EXCERPTED DATA ::
(** The counters of the answer add up.  On an entry whose pending sources
    are among the sources of the request (true of a new entry, and kept by
    every call), [search_products] leaves the pending sources among the
    sources of the request, and reports [total_sources], the number of
    normalised sources (at least one), [pending_sources], the sorted list
    without repetition of the sources still pending, and [checked_sources],
    so that [checked_sources + len(pending_sources) = total_sources]. *)
Theorem search_products_meta (env : Env) (sts now : Z) (entry : Entry.t) (query : str)
    (offset limit : Z) (sources : option (list str)) (per_source partial : bool) :
  let sources_n := _normalize_sources sources in
  let r := search_products env sts now entry query offset limit sources per_source partial in
  let m := sp_meta r in
  Entry.pending_sources entry ⊆ list_to_set sources_n ->
  Entry.pending_sources (sp_entry r) ⊆ list_to_set sources_n /\
  total_sources m = Z.of_nat (length sources_n) /\ 1 <= total_sources m /\
  0 <= checked_sources m /\
  checked_sources m + Z.of_nat (length (meta_pending_sources m)) = total_sources m /\
  (forall s, In s (meta_pending_sources m) <-> s ∈ Entry.pending_sources (sp_entry r)) /\
  NoDup (meta_pending_sources m) /\
  Sorted (le_by str_compare) (meta_pending_sources m).
Proof.
  intros sources_n r m Hp.
  destruct (search_products_parts env sts now entry query offset limit sources
              per_source partial) as (He & _ & _ & _ & Ht & Hm & Hc & _).
  fold r in He, Ht, Hm, Hc. fold m in Ht, Hm, Hc. fold sources_n in He, Ht, Hm, Hc.
  cbv zeta in He, Hm, Hc.
  set (e0 := if Entry.expires_at entry <=? now then Entry.reset now entry else entry) in *.
  assert (H0 : Entry.pending_sources e0 ⊆ list_to_set sources_n).
  { unfold e0. destruct (_ <=? _); [apply empty_subseteq | exact Hp]. }
  match type of He with
  | _ = Entry.with_items _ (fst (fst ?c)) => set (call := c) in *
  end.
  assert (H1 : Entry.pending_sources (sp_entry r) ⊆ list_to_set sources_n).
  { rewrite He. cbn [Entry.pending_sources Entry.with_items].
    apply ensure_cached_pending_subset, H0. }
  assert (Hpend : meta_pending_sources m
                  = sort_by str_compare (elements (Entry.pending_sources (sp_entry r))))
    by (rewrite Hm, He; reflexivity).
  assert (Hlen : length (meta_pending_sources m) = size (Entry.pending_sources (sp_entry r))).
  { rewrite Hpend, sort_by_length. reflexivity. }
  assert (Hsize : (size (Entry.pending_sources (sp_entry r)) <= length sources_n)%nat).
  { rewrite <- (size_list_to_set (C := gset str) sources_n)
      by apply normalize_sources_NoDup.
    apply subseteq_size, H1. }
  pose proof (normalize_sources_nonempty sources) as Hne. fold sources_n in Hne.
  assert (Hpos : (1 <= length sources_n)%nat)
    by (destruct sources_n; [contradiction | simpl; lia]).
  split; [exact H1|]. split; [exact Ht|]. split; [lia|].
  assert (Hc' : checked_sources m
                = Z.max 0 (Z.of_nat (length sources_n)
                           - Z.of_nat (length (meta_pending_sources m))))
    by (rewrite Hc, Hm; reflexivity).
  split; [lia|]. split; [lia|]. split; [|split].
  - intros s. rewrite Hpend. rewrite <- elem_of_elements, list_elem_of_In.
    split; apply Permutation_in; [|symmetry]; apply sort_by_perm.
  - rewrite Hpend, sort_by_perm. apply NoDup_elements.
  - rewrite Hpend. apply sort_by_sorted.
    intros x y H. rewrite str_compare_antisym, H. discriminate.
Qed.
(** * Follower evaluation pipeline: decision policy, evaluators, retry wrapper

    A shallow embedding of the Python sources

      - app/utils/helpers.py   ([async_retry], [_calculate_delay],
                                [validate_required_fields])
      - app/core/engagement.py ([EngagementChecker.check_engagement])
      - app/core/profile.py    ([ProfileAnalyzer.analyze_profile])
      - app/core/analyzer.py   ([ProfileAnalyzer._calculate_risk_score],
                                [_gather_metrics], [analyze_profile_risk])
      - app/core/workflow.py   ([WorkflowController._determine_action],
                                [_generate_recommendations], [audit_follower])

    Modelling conventions.

      - Python [float] scores are exact rationals ([Q]); a decimal literal
        denotes its decimal value.  Statements about scores use [==]
        ([Qeq]), the equality of rationals.
      - Python [int] is [Z].
      - A [dict] with string keys is a [gmap string _].
      - A Python value that may be [None] is an [option]; [None] is [None].
      - Code that raises returns an [Outcome]; code with effects threads a
        state explicitly.  Calls to [random], to the loggers and to
        [asyncio.sleep] are effects: random draws come from an oracle in the
        state, log calls and sleeps are recorded in a trace. *)

From Stdlib Require Import QArith Qminmax Qround Qpower Lqa ZArith Lia.
From Stdlib Require Import String Ascii List Bool.
From stdpp Require Import gmap strings pretty.
Import ListNotations.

TO DO ::
Exactly as they appear, please write out the lines from the opening of the listing above down to the line containing "per_source partial) as", with both end lines included.

EXERCISE RESULT ::
(** The counters of the answer add up.  On an entry whose pending sources
    are among the sources of the request (true of a new entry, and kept by
    every call), [search_products] leaves the pending sources among the
    sources of the request, and reports [total_sources], the number of
    normalised sources (at least one), [pending_sources], the sorted list
    without repetition of the sources still pending, and [checked_sources],
    so that [checked_sources + len(pending_sources) = total_sources]. *)
Theorem search_products_meta (env : Env) (sts now : Z) (entry : Entry.t) (query : str)
    (offset limit : Z) (sources : option (list str)) (per_source partial : bool) :
  let sources_n := _normalize_sources sources in
  let r := search_products env sts now entry query offset limit sources per_source partial in
  let m := sp_meta r in
  Entry.pending_sources entry ⊆ list_to_set sources_n ->
  Entry.pending_sources (sp_entry r) ⊆ list_to_set sources_n /\
  total_sources m = Z.of_nat (length sources_n) /\ 1 <= total_sources m /\
  0 <= checked_sources m /\
  checked_sources m + Z.of_nat (length (meta_pending_sources m)) = total_sources m /\
  (forall s, In s (meta_pending_sources m) <-> s ∈ Entry.pending_sources (sp_entry r)) /\
  NoDup (meta_pending_sources m) /\
  Sorted (le_by str_compare) (meta_pending_sources m).
Proof.
  intros sources_n r m Hp.
  destruct (search_products_parts env sts now entry query offset limit sources
              per_source partial) as (He & _ & _ & _ & Ht & Hm & Hc & _).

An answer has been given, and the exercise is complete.